Subject Area Palaeontology
Term from 2015 to 2021
Project identifier Deutsche Forschungsgemeinschaft (DFG) - Project number 281471150
 
Despite a wealth of recent geophysical and geodetic data on subduction zones, the physical mechanism and kinematics of strain accumulation and release in the earthquake cycle still await precise characterization. On April 1st 2014 the north-central fraction of the Northern Chile seismic gap was struck by a Mw=8.1 earthquake on the plate interface, which was preceded by foreshock clusters (the largest of which beginning on March 16th 2014) and a transient deformation signal as detected by continuous GPS stations in the vicinity of the ruptured segment. The multiparameter instrumentation of the Integrated Plate Boundary Observatory Chile (IPOC) has successfully captured the deformation evolution since 2007 up to today, providing an unprecedented opportunity to understand and quantify the preparatory kinematic processes leading up to a great earthquake as well as relaxation of stresses both on the plate interface and in the viscoelastic media of the subduction zones.
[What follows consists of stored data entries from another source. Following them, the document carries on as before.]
(* ===== verification/SlabRelease.v ===== *)
(** * Releasing a chunk

    The three kinds of pages: a wrong address and a chunk that is free change
    nothing, a chunk in use goes. *)

From stdpp Require Import gmap list_numbers.
From S2P Require Import Prelude Slab SlabRing SlabPages SlabRuns SlabFree SlabChunk SlabBits SlabMark SlabSmall SlabNew SlabHeap SlabAlloc SlabTake.

Lemma bits_dec b lo hi : (forall j, lo <= j < hi -> Z.testbit b j = false) \/ exists j, lo <= j < hi /\ Z.testbit b j = true.
Proof.
  destruct (decide (Exists (fun j => Z.testbit b j = true) (seqZ lo (hi - lo)))) as [H|H].
  - right. apply Exists_exists in H as (j & Hj%elem_of_seqZ & Hb). exists j. split; [lia|done].
  - left. intros j Hj. apply not_true_is_false. intros Hb. apply H, Exists_exists. exists j. split; [apply elem_of_seqZ; lia|done].
Qed.

Section Release.
Context (ps : Z).

Section Chunk.
Context (s : slab_pool) (N : Z) (l1 l2 : list seg) (sh b : Z) (HP : pool_ok ps s N (l1 ++ Chunks sh b :: l2)).
#[local] Abbreviation x := (page_at (p_pages s) (total l1)).
#[local] Abbreviation a := (base ps s (total l1)).

Lemma rel_ps : 12 <= ps <= 16.
Proof using HP. exact (g_ps _ _ _ (po_geom _ _ _ _ HP)). Qed.

Lemma rel_chunk : chunk_ok ps sh b.
Proof using HP. assert (Hwf := pool_wf _ _ _ _ HP). by apply Forall_app in Hwf as [_ [Hwf _]%Forall_cons]. Qed.

Lemma rel_meta : 0 <= meta ps sh.
Proof using HP. destruct (meta_bounds ps rel_ps sh (co_shift _ _ _ rel_chunk)); lia. Qed.

(** A full page is back in its ring. *)
Lemma unfull R (c : bool) : inv ps s N (p_desc s) R (l1 ++ Chunks sh b :: l2) -> (c = true <-> full ps sh b) ->
  exists m1 R1, (forall {A} (k : unit -> SM A), ((if c then reopen_page x (sh - 3) (page_kind ps sh) else mret tt) ≫= k) s = k tt (with_desc s m1))
    /\ inv ps s N m1 R1 (l1 ++ Spent sh :: l2) /\ slb m1 x = Some (slab_code ps sh b).
Proof using HP.
  intros HI Hcf. assert (HG := po_geom _ _ _ _ HP). destruct (page_chunks ps s N R l1 l2 sh b HI) as [_ Hs]. destruct c.
  - destruct (reopen_full ps s N HG l1 l2 R sh b HI) as (m1 & R1 & E & HI1 & S1); [by apply Hcf|]. exists m1, R1. split; [exact E|]. split; [done|]. by rewrite S1.
  - exists (p_desc s), R. rewrite with_desc_id. split; [done|]. split; [|done]. apply (spend ps s N HG l1 l2 _ R sh b HI). intros Hf. by apply Hcf in Hf.
Qed.

Section End_.
Context (i : Z) (Hi : meta ps sh <= i < chunks ps sh) (Hb : Z.testbit b i = true).
#[local] Abbreviation b' := (clear_bit b i).
Context (s1 : slab_pool) (R1 : rid -> list Z) (Hsame : same_pool s s1) (Hpf : p_pfree s1 = p_pfree s) (HI1 : inv ps s N (p_desc s1) R1 (l1 ++ Spent sh :: l2)).
Context (HS1 : slb (p_desc s1) x = Some (slab_code ps sh b')) (Hw1 : sh < exact ps -> words_ok ps (p_words s1) a sh b').
Context (Hfr : forall y, p_words s1 y <> p_words s y -> sh < exact ps /\ a <= y < a + 8 * bitmap_words ps sh).

Lemma rel_frame y : p_words s1 y <> p_words s y -> a <= y < a + 2 ^ ps.
Proof using HP Hfr. intros Hy. apply Hfr in Hy as [Hlt Hy]. assert (Hfit := bitmap_fits ps rel_ps sh b rel_chunk Hlt). clear -Hy Hfit. lia. Qed.

Lemma release_far b0 : ~ bitmap_at ps (p_start s) (l1 ++ Chunks sh b0 :: l2) (a + i * 2 ^ sh).
Proof using HP Hi Hb.
  assert (Hps := rel_ps). assert (Hc := rel_chunk). assert (Hwf := pool_wf _ _ _ _ HP). rewrite Forall_app, Forall_cons in Hwf. destruct Hwf as (W1 & Wc & W2).
  assert (Hsh := co_shift _ _ _ Hc). assert (Hp : 0 < 2 ^ sh) by (apply Z.pow_pos_nonneg; lia). assert (Hcb := chunks_bytes ps Hps sh Hsh).
  assert (Hm := rel_meta). rewrite bitmap_at_app. cbn [bitmap_at bitmap_in slen]. intros [H|[H|H]].
  - apply bitmap_at_bounds in H; [|done|done]. unfold base in H. nia.
  - unfold base in H. nia.
  - apply bitmap_at_bounds in H; [|done|done]. unfold base in H. nia.
Qed.

(** Some chunk is left. *)
Lemma release_some slot : (exists j, meta ps sh <= j < chunks ps sh /\ Z.testbit b' j = true) ->
  exists s' segs', (stat_add slot used_dec;; mret FreeDone) s1 = Some (FreeDone, s') /\ took ps s N (l1 ++ Chunks sh b :: l2) (a + i * 2 ^ sh) s' segs'.
Proof using HP Hi Hb Hsame Hpf HI1 HS1 Hw1 Hfr.
  intros (j & Hj & Hbj). assert (Hps := rel_ps). assert (Hc := rel_chunk). assert (Hm := rel_meta). assert (HG := po_geom _ _ _ _ HP). assert (Hsh := co_shift _ _ _ Hc).
  assert (Hc' : chunk_ok ps sh b').
  { split; [done|apply clear_bit_range; [by apply co_range|lia]| |by exists j]. intros k Hk. rewrite clear_bit_spec, (co_meta _ _ _ Hc) by lia. lia. }
  assert (Hnf : ~ full ps sh b').
  { intros Hf. assert (Hbi : Z.testbit b' i = true) by (rewrite Hf; apply Z.ones_spec_low; lia). rewrite clear_bit_spec, Z.eqb_refl in Hbi by lia. by rewrite andb_false_r in Hbi. }
  rewrite run_stat. set (s' := s1 <| p_stats := _ |>). assert (Hsame' : same_pool s s') by (by eapply same_trans).
  assert (HI' : inv ps s N (p_desc s') R1 (l1 ++ Chunks sh b' :: l2)) by (by apply settle). exists s', (l1 ++ [Chunks sh b'] ++ l2). split; [done|].
  assert (HP' : pool_ok ps s' N (l1 ++ [Chunks sh b'] ++ l2)).
  { assert (HPs := po_sep _ _ _ _ HP). eapply (pool_step ps s N l1 [Chunks sh b] l2 s' R1); try done.
    - constructor; [done|constructor].
    - rewrite !sep_app in *. cbn in *. tauto.
    - cbn. rewrite Hpf, (po_pfree _ _ _ _ HP), !frees_app. done.
    - intros y Hy. apply rel_frame in Hy. cbn. lia. }
  split; [done|done| |apply bitmap_kept; [done|by apply (pool_wf ps s' N)|done]|by apply release_far].
  intros q d. change (Chunks sh b :: l2) with ([Chunks sh b] ++ l2). rewrite !blocks_mid. cbn [total slen live]. set (p := a + i * 2 ^ sh).
  assert (Hwf := pool_wf _ _ _ _ HP). rewrite Forall_app, Forall_cons in Hwf. destruct Hwf as (W1 & Wc & W2).
  assert (Hbd : block_in ps a (Chunks sh b) p (2 ^ sh)) by (cbn; eauto). apply block_bounds in Hbd; [|done..]. cbn [slen] in Hbd. assert (0 < 2 ^ sh) by (apply Z.pow_pos_nonneg; lia).
  assert (Hne1 : blocks ps s l1 q d -> q <> p) by (intros H'%live_bounds; [unfold base in *; nia|done..]).
  assert (Hne2 : live ps (base ps s (total l1 + (1 + 0))) l2 q d -> q <> p) by (intros H'%live_bounds; [unfold base in *; nia|done..]).
  assert (Hblk : block_in ps a (Chunks sh b') q d <-> block_in ps a (Chunks sh b) q d /\ q <> p); [|clear -Hblk Hne1 Hne2; tauto].
  cbn. split.
  - intros (-> & k & Hk & Hbk & ->). rewrite clear_bit_spec in Hbk by lia. apply andb_true_iff in Hbk as [Hbk Hki]. apply negb_true_iff, Z.eqb_neq in Hki.
    split; [eauto|]. unfold p. nia.
  - intros ((-> & k & Hk & Hbk & ->) & Hne). split; [done|]. exists k. split; [done|]. split; [|done]. rewrite clear_bit_spec, Hbk by lia. apply negb_true_iff, Z.eqb_neq.
    intros ->. by apply Hne.
Qed.

(** It was the last chunk. *)
Lemma release_last slot f : (forall j, meta ps sh <= j < chunks ps sh -> Z.testbit b' j = false) ->
  exists s' segs', (ngx_slab_free_pages x 1;; stat_add slot f;; stat_add slot used_dec;; mret FreeDone) s1 = Some (FreeDone, s')
    /\ took ps s N (l1 ++ Chunks sh b :: l2) (a + i * 2 ^ sh) s' segs'.
Proof using HP Hi Hb Hsame Hpf HI1 Hfr.
  intros Hall. assert (HG := po_geom _ _ _ _ HP). assert (HC := po_clean _ _ _ _ HP). rewrite Forall_app, Forall_cons in HC. destruct HC as (C1 & _ & C2). assert (Hm := rel_meta).
  destruct (free_pages_spec ps s1 N R1 l1 (Spent sh) l2 1) as (m' & R' & segs' & E & HI' & HJ); [by eapply geom_pool|by eapply inv_pool|done..|].
  rewrite (sp_pages _ _ Hsame) in E. erewrite run_bind; [|exact E]. rewrite !run_stat. eexists _, segs'. split; [done|].
  eapply (took_joined ps s N l1 (Chunks sh b) l2 _ R' segs' _ (2 ^ sh)); try done.
  - destruct Hsame. by split.
  - cbn. apply (inv_pool ps s1); [|done]. destruct Hsame. by split.
  - cbn. by rewrite Hpf.
  - intros q d. cbn. split.
    + intros (-> & k & Hk & Hbk & ->). destruct (decide (k = i)) as [->|Hne]; [done|]. specialize (Hall k Hk). rewrite clear_bit_spec, Hbk in Hall by lia.
      apply negb_false_iff, Z.eqb_eq in Hall. lia.
    + intros [-> ->]. eauto.
  - intros y Hy. apply rel_frame in Hy. cbn. lia.
Qed.

Lemma release_end slot f (c : bool) : (c = true <-> forall j, meta ps sh <= j < chunks ps sh -> Z.testbit b' j = false) ->
  exists s' segs', (if c then ngx_slab_free_pages x 1;; stat_add slot f;; stat_add slot used_dec;; mret FreeDone else stat_add slot used_dec;; mret FreeDone) s1 = Some (FreeDone, s')
    /\ took ps s N (l1 ++ Chunks sh b :: l2) (a + i * 2 ^ sh) s' segs'.
Proof using HP Hi Hb Hsame Hpf HI1 HS1 Hw1 Hfr.
  intros Hc. destruct c; [by apply release_last, Hc|]. apply release_some. destruct (bits_dec b' (meta ps sh) (chunks ps sh)) as [H|H]; [by apply Hc in H|done].
Qed.
End End_.
End Chunk.
End Release.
Our main scientific goal is to provide insights into the interaction mode of earthquakes and transient deformation. In doing so, we will analyze and simulate the kinematics of spatial-temporal changes of deformation related to the Iquique earthquake. These will include (1) Processing of GPS and InSAR time series of surface deformation in the pre- and postseismic phases, (2) Detection of low magnitude transient deformation signals, (3) Numerical modeling of subduction zone mechanisms that are responsible for the observed transient deformation field during the interseismic, coseismic and early postseismic periods. In particular it will allow us to investigate competing hypotheses between seismic and aseismic slip processes controlling transient deformation, dominant process in the pre- and post-phases of megathrust earthquakes and test what controls variations in the locking degree and its control on earthquake rupture boundaries. We also envision determining to which extent geodetic and seismic observations are diagnostic of preparatory processes, providing key elements to improve the knowledge of the physical mechanisms that operate within the earthquake system adding to future monitoring strategies and hazard assessment at subduction zones.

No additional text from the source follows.